▶ **Task to carry out**: The records that follow should be copied in full, exactly as they read.

▶ **Extracted entries**:
Definition set_slpRptChanged (v : bool) (s : tKbAppState) : tKbAppState :=
  mkKbAppState (eventQueue s) (stdRpt s) (bitMappedReport s) (slpRpt s)
    (funcLockRpt s) (scrollReport s) (pinReport s) (funcLockInfo s)
    (keysInStdRpt s) (modKeysInStdRpt s) (keysInBitRpt s)
    (recoveryInProgress s) (stdRptChanged s) (bitRptChanged s) v
    (funcLockRptChanged s) (scrollRptChanged s) (pinRptChanged s)
    (pinCodeEntryInProgress s) (enterKeyPressed s) (pinCodeSize s)
    (maxPinCodeSize s) (pinCodeBuffer s) (scrollFractional s)
    (pollsSinceScroll s) (idleRate s) (idleRateInBtClocks s)
    (kbapp_protocol s) (kbapp_funcLock_state s) (host_transport s) (trace s).

Definition set_funcLockRptChanged (v : bool) (s : tKbAppState) : tKbAppState :=
  mkKbAppState (eventQueue s) (stdRpt s) (bitMappedReport s) (slpRpt s)
    (funcLockRpt s) (scrollReport s) (pinReport s) (funcLockInfo s)
    (keysInStdRpt s) (modKeysInStdRpt s) (keysInBitRpt s)
    (recoveryInProgress s) (stdRptChanged s) (bitRptChanged s)
    (slpRptChanged s) v (scrollRptChanged s) (pinRptChanged s)
    (pinCodeEntryInProgress s) (enterKeyPressed s) (pinCodeSize s)
    (maxPinCodeSize s) (pinCodeBuffer s) (scrollFractional s)
    (pollsSinceScroll s) (idleRate s) (idleRateInBtClocks s)
    (kbapp_protocol s) (kbapp_funcLock_state s) (host_transport s) (trace s).

Definition set_scrollRptChanged (v : bool) (s : tKbAppState) : tKbAppState :=
  mkKbAppState (eventQueue s) (stdRpt s) (bitMappedReport s) (slpRpt s)
    (funcLockRpt s) (scrollReport s) (pinReport s) (funcLockInfo s)
    (keysInStdRpt s) (modKeysInStdRpt s) (keysInBitRpt s)
    (recoveryInProgress s) (stdRptChanged s) (bitRptChanged s)
    (slpRptChanged s) (funcLockRptChanged s) v (pinRptChanged s)
    (pinCodeEntryInProgress s) (enterKeyPressed s) (pinCodeSize s)
    (maxPinCodeSize s) (pinCodeBuffer s) (scrollFractional s)
    (pollsSinceScroll s) (idleRate s) (idleRateInBtClocks s)
    (kbapp_protocol s) (kbapp_funcLock_state s) (host_transport s) (trace s).

Definition set_pinRptChanged (v : bool) (s : tKbAppState) : tKbAppState :=
  mkKbAppState (eventQueue s) (stdRpt s) (bitMappedReport s) (slpRpt s)
    (funcLockRpt s) (scrollReport s) (pinReport s) (funcLockInfo s)
    (keysInStdRpt s) (modKeysInStdRpt s) (keysInBitRpt s)
    (recoveryInProgress s) (stdRptChanged s) (bitRptChanged s)
    (slpRptChanged s) (funcLockRptChanged s) (scrollRptChanged s) v
    (pinCodeEntryInProgress s) (enterKeyPressed s) (pinCodeSize s)
    (maxPinCodeSize s) (pinCodeBuffer s) (scrollFractional s)
    (pollsSinceScroll s) (idleRate s) (idleRateInBtClocks s)
    (kbapp_protocol s) (kbapp_funcLock_state s) (host_transport s) (trace s).

Definition set_pinCodeEntryInProgress (v : Z) (s : tKbAppState) : tKbAppState :=
  mkKbAppState (eventQueue s) (stdRpt s) (bitMappedReport s) (slpRpt s)
    (funcLockRpt s) (scrollReport s) (pinReport s) (funcLockInfo s)
    (keysInStdRpt s) (modKeysInStdRpt s) (keysInBitRpt s)
    (recoveryInProgress s) (stdRptChanged s) (bitRptChanged s)
    (slpRptChanged s) (funcLockRptChanged s) (scrollRptChanged s)
    (pinRptChanged s) v (enterKeyPressed s) (pinCodeSize s) (maxPinCodeSize s)
    (pinCodeBuffer s) (scrollFractional s) (pollsSinceScroll s) (idleRate s)
    (idleRateInBtClocks s) (kbapp_protocol s) (kbapp_funcLock_state s)
    (host_transport s) (trace s).

Definition set_enterKeyPressed (v : Z) (s : tKbAppState) : tKbAppState :=
  mkKbAppState (eventQueue s) (stdRpt s) (bitMappedReport s) (slpRpt s)
    (funcLockRpt s) (scrollReport s) (pinReport s) (funcLockInfo s)
    (keysInStdRpt s) (modKeysInStdRpt s) (keysInBitRpt s)
    (recoveryInProgress s) (stdRptChanged s) (bitRptChanged s)
    (slpRptChanged s) (funcLockRptChanged s) (scrollRptChanged s)
    (pinRptChanged s) (pinCodeEntryInProgress s) v (pinCodeSize s)
    (maxPinCodeSize s) (pinCodeBuffer s) (scrollFractional s)
    (pollsSinceScroll s) (idleRate s) (idleRateInBtClocks s)
    (kbapp_protocol s) (kbapp_funcLock_state s) (host_transport s) (trace s).

Definition set_pinCodeSize (v : Z) (s : tKbAppState) : tKbAppState :=
  mkKbAppState (eventQueue s) (stdRpt s) (bitMappedReport s) (slpRpt s)
    (funcLockRpt s) (scrollReport s) (pinReport s) (funcLockInfo s)
    (keysInStdRpt s) (modKeysInStdRpt s) (keysInBitRpt s)
    (recoveryInProgress s) (stdRptChanged s) (bitRptChanged s)
    (slpRptChanged s) (funcLockRptChanged s) (scrollRptChanged s)
    (pinRptChanged s) (pinCodeEntryInProgress s) (enterKeyPressed s) v
    (maxPinCodeSize s) (pinCodeBuffer s) (scrollFractional s)
    (pollsSinceScroll s) (idleRate s) (idleRateInBtClocks s)
    (kbapp_protocol s) (kbapp_funcLock_state s) (host_transport s) (trace s).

▶ **Written answer**:
Definition set_slpRptChanged (v : bool) (s : tKbAppState) : tKbAppState :=
  mkKbAppState (eventQueue s) (stdRpt s) (bitMappedReport s) (slpRpt s)
    (funcLockRpt s) (scrollReport s) (pinReport s) (funcLockInfo s)
    (keysInStdRpt s) (modKeysInStdRpt s) (keysInBitRpt s)
    (recoveryInProgress s) (stdRptChanged s) (bitRptChanged s) v
    (funcLockRptChanged s) (scrollRptChanged s) (pinRptChanged s)
    (pinCodeEntryInProgress s) (enterKeyPressed s) (pinCodeSize s)
    (maxPinCodeSize s) (pinCodeBuffer s) (scrollFractional s)
    (pollsSinceScroll s) (idleRate s) (idleRateInBtClocks s)
    (kbapp_protocol s) (kbapp_funcLock_state s) (host_transport s) (trace s).

Definition set_funcLockRptChanged (v : bool) (s : tKbAppState) : tKbAppState :=
  mkKbAppState (eventQueue s) (stdRpt s) (bitMappedReport s) (slpRpt s)
    (funcLockRpt s) (scrollReport s) (pinReport s) (funcLockInfo s)
    (keysInStdRpt s) (modKeysInStdRpt s) (keysInBitRpt s)
    (recoveryInProgress s) (stdRptChanged s) (bitRptChanged s)
    (slpRptChanged s) v (scrollRptChanged s) (pinRptChanged s)
    (pinCodeEntryInProgress s) (enterKeyPressed s) (pinCodeSize s)
    (maxPinCodeSize s) (pinCodeBuffer s) (scrollFractional s)
    (pollsSinceScroll s) (idleRate s) (idleRateInBtClocks s)
    (kbapp_protocol s) (kbapp_funcLock_state s) (host_transport s) (trace s).

Definition set_scrollRptChanged (v : bool) (s : tKbAppState) : tKbAppState :=
  mkKbAppState (eventQueue s) (stdRpt s) (bitMappedReport s) (slpRpt s)
    (funcLockRpt s) (scrollReport s) (pinReport s) (funcLockInfo s)
    (keysInStdRpt s) (modKeysInStdRpt s) (keysInBitRpt s)
    (recoveryInProgress s) (stdRptChanged s) (bitRptChanged s)
    (slpRptChanged s) (funcLockRptChanged s) v (pinRptChanged s)
    (pinCodeEntryInProgress s) (enterKeyPressed s) (pinCodeSize s)
    (maxPinCodeSize s) (pinCodeBuffer s) (scrollFractional s)
    (pollsSinceScroll s) (idleRate s) (idleRateInBtClocks s)
    (kbapp_protocol s) (kbapp_funcLock_state s) (host_transport s) (trace s).

Definition set_pinRptChanged (v : bool) (s : tKbAppState) : tKbAppState :=
  mkKbAppState (eventQueue s) (stdRpt s) (bitMappedReport s) (slpRpt s)
    (funcLockRpt s) (scrollReport s) (pinReport s) (funcLockInfo s)
    (keysInStdRpt s) (modKeysInStdRpt s) (keysInBitRpt s)
    (recoveryInProgress s) (stdRptChanged s) (bitRptChanged s)
    (slpRptChanged s) (funcLockRptChanged s) (scrollRptChanged s) v
    (pinCodeEntryInProgress s) (enterKeyPressed s) (pinCodeSize s)
    (maxPinCodeSize s) (pinCodeBuffer s) (scrollFractional s)
    (pollsSinceScroll s) (idleRate s) (idleRateInBtClocks s)
    (kbapp_protocol s) (kbapp_funcLock_state s) (host_transport s) (trace s).

Definition set_pinCodeEntryInProgress (v : Z) (s : tKbAppState) : tKbAppState :=
  mkKbAppState (eventQueue s) (stdRpt s) (bitMappedReport s) (slpRpt s)
    (funcLockRpt s) (scrollReport s) (pinReport s) (funcLockInfo s)
    (keysInStdRpt s) (modKeysInStdRpt s) (keysInBitRpt s)
    (recoveryInProgress s) (stdRptChanged s) (bitRptChanged s)
    (slpRptChanged s) (funcLockRptChanged s) (scrollRptChanged s)
    (pinRptChanged s) v (enterKeyPressed s) (pinCodeSize s) (maxPinCodeSize s)
    (pinCodeBuffer s) (scrollFractional s) (pollsSinceScroll s) (idleRate s)
    (idleRateInBtClocks s) (kbapp_protocol s) (kbapp_funcLock_state s)
    (host_transport s) (trace s).

Definition set_enterKeyPressed (v : Z) (s : tKbAppState) : tKbAppState :=
  mkKbAppState (eventQueue s) (stdRpt s) (bitMappedReport s) (slpRpt s)
    (funcLockRpt s) (scrollReport s) (pinReport s) (funcLockInfo s)
    (keysInStdRpt s) (modKeysInStdRpt s) (keysInBitRpt s)
    (recoveryInProgress s) (stdRptChanged s) (bitRptChanged s)
    (slpRptChanged s) (funcLockRptChanged s) (scrollRptChanged s)
    (pinRptChanged s) (pinCodeEntryInProgress s) v (pinCodeSize s)
    (maxPinCodeSize s) (pinCodeBuffer s) (scrollFractional s)
    (pollsSinceScroll s) (idleRate s) (idleRateInBtClocks s)
    (kbapp_protocol s) (kbapp_funcLock_state s) (host_transport s) (trace s).

Definition set_pinCodeSize (v : Z) (s : tKbAppState) : tKbAppState :=
  mkKbAppState (eventQueue s) (stdRpt s) (bitMappedReport s) (slpRpt s)
    (funcLockRpt s) (scrollReport s) (pinReport s) (funcLockInfo s)
    (keysInStdRpt s) (modKeysInStdRpt s) (keysInBitRpt s)
    (recoveryInProgress s) (stdRptChanged s) (bitRptChanged s)
    (slpRptChanged s) (funcLockRptChanged s) (scrollRptChanged s)
    (pinRptChanged s) (pinCodeEntryInProgress s) (enterKeyPressed s) v
    (maxPinCodeSize s) (pinCodeBuffer s) (scrollFractional s)
    (pollsSinceScroll s) (idleRate s) (idleRateInBtClocks s)
    (kbapp_protocol s) (kbapp_funcLock_state s) (host_transport s) (trace s).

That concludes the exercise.